The data:
[Start of Attachment]

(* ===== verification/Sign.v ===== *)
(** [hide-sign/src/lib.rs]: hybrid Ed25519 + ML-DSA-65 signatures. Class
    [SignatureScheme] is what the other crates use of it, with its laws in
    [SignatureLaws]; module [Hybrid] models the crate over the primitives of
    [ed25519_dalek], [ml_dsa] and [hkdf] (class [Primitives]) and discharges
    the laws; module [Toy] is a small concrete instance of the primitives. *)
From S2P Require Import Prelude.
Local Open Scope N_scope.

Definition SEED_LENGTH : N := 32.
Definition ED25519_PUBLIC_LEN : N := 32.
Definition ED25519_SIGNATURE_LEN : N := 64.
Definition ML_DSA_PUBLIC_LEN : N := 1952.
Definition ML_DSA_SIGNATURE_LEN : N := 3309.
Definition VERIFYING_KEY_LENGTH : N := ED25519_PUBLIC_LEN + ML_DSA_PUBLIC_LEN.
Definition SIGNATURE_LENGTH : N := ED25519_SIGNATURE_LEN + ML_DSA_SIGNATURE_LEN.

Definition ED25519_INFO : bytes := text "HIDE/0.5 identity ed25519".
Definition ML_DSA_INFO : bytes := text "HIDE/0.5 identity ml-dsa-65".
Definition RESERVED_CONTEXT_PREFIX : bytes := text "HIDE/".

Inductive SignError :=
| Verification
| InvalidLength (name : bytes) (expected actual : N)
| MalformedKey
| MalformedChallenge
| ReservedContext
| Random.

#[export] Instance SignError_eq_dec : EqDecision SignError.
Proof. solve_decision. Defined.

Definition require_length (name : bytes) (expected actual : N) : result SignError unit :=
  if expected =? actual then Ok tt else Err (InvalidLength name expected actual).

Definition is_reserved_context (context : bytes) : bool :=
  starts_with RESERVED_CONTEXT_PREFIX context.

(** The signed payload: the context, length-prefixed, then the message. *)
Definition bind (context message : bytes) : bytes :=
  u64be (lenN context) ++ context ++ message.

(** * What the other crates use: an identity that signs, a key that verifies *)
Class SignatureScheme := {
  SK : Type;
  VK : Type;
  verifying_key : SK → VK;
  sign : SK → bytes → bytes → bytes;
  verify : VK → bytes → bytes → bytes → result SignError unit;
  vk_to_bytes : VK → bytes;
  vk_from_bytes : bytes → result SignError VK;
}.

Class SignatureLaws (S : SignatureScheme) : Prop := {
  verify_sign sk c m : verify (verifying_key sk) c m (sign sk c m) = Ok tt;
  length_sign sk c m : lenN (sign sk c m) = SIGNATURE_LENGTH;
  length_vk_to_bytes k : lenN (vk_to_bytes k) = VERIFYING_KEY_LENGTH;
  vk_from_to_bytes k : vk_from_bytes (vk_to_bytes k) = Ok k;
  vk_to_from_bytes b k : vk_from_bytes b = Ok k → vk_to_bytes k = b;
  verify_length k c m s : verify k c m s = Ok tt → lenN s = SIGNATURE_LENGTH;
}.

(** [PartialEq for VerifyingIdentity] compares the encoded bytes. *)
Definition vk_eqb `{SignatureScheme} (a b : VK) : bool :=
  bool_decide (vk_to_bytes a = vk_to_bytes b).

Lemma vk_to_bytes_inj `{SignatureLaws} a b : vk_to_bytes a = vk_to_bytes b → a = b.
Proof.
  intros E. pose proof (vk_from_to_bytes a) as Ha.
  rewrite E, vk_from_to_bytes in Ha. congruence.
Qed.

[End of Attachment]
[Start of Attachment]

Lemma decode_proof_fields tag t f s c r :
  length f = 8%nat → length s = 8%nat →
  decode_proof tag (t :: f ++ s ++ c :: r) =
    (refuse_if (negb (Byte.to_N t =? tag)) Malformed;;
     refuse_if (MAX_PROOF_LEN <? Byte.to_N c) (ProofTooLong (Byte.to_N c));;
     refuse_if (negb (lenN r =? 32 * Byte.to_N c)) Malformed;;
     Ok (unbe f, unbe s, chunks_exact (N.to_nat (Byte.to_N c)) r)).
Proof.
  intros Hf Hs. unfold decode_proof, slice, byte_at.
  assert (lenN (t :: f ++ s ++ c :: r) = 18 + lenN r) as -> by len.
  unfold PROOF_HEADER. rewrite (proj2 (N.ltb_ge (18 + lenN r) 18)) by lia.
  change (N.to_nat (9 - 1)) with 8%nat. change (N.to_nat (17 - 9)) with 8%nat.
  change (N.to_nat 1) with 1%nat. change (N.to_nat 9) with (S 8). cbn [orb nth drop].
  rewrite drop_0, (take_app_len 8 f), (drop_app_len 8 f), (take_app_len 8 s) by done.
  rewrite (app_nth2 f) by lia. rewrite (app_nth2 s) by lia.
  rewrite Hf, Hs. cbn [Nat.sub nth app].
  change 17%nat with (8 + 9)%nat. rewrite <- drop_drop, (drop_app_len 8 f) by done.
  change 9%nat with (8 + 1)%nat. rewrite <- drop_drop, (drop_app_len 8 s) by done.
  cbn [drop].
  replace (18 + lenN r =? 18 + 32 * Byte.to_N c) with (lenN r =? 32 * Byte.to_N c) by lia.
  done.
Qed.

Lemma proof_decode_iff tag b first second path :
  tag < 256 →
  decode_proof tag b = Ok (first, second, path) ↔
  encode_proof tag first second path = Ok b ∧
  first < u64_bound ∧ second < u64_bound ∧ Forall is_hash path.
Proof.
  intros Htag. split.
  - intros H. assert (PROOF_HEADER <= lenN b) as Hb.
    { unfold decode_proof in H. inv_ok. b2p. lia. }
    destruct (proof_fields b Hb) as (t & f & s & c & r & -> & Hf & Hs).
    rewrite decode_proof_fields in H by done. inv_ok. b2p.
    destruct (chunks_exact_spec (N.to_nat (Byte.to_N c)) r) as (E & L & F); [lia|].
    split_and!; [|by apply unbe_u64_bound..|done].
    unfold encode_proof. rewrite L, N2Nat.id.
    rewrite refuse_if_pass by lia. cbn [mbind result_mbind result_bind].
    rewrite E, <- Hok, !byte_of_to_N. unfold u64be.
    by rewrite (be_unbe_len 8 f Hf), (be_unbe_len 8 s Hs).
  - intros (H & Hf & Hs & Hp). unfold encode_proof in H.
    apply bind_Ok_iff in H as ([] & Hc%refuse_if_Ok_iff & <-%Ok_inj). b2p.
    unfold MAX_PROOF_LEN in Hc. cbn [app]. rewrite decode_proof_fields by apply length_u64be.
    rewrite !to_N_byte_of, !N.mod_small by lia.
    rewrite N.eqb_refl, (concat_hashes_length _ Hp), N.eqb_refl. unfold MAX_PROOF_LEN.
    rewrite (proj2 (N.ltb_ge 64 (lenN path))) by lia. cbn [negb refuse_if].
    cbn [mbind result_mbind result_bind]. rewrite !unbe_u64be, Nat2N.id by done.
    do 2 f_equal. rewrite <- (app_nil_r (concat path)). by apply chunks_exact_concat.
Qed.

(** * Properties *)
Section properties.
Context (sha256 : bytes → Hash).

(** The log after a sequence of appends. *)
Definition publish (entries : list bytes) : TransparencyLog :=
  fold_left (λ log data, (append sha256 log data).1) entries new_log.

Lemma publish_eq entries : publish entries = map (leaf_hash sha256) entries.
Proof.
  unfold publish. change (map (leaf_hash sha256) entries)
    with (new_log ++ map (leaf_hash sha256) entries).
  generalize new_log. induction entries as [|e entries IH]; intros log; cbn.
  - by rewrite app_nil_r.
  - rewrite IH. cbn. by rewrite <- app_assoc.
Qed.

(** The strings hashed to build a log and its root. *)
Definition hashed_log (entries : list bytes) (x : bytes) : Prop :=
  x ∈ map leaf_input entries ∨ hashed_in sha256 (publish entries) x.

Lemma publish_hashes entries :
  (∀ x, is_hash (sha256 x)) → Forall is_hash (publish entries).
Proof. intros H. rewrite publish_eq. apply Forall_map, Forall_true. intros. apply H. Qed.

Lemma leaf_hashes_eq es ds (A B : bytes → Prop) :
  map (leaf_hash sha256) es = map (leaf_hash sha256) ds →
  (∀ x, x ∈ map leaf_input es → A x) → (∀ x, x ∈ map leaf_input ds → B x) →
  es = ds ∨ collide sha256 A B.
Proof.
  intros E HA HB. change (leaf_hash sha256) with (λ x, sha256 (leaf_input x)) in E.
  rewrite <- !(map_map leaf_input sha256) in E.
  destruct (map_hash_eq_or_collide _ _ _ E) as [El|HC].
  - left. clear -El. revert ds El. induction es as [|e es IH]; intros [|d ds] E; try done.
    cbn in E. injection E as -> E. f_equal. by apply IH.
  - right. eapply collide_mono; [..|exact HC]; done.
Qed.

[End of Attachment]

What to work on:
One stretch of the lines above is wanted, from the line that contains "unfold publish. change" through the line that contains "Lemma publish_hashes entries". Output it exactly.

Output for this exercise:
  unfold publish. change (map (leaf_hash sha256) entries)
    with (new_log ++ map (leaf_hash sha256) entries).
  generalize new_log. induction entries as [|e entries IH]; intros log; cbn.
  - by rewrite app_nil_r.
  - rewrite IH. cbn. by rewrite <- app_assoc.
Qed.

(** The strings hashed to build a log and its root. *)
Definition hashed_log (entries : list bytes) (x : bytes) : Prop :=
  x ∈ map leaf_input entries ∨ hashed_in sha256 (publish entries) x.

Lemma publish_hashes entries :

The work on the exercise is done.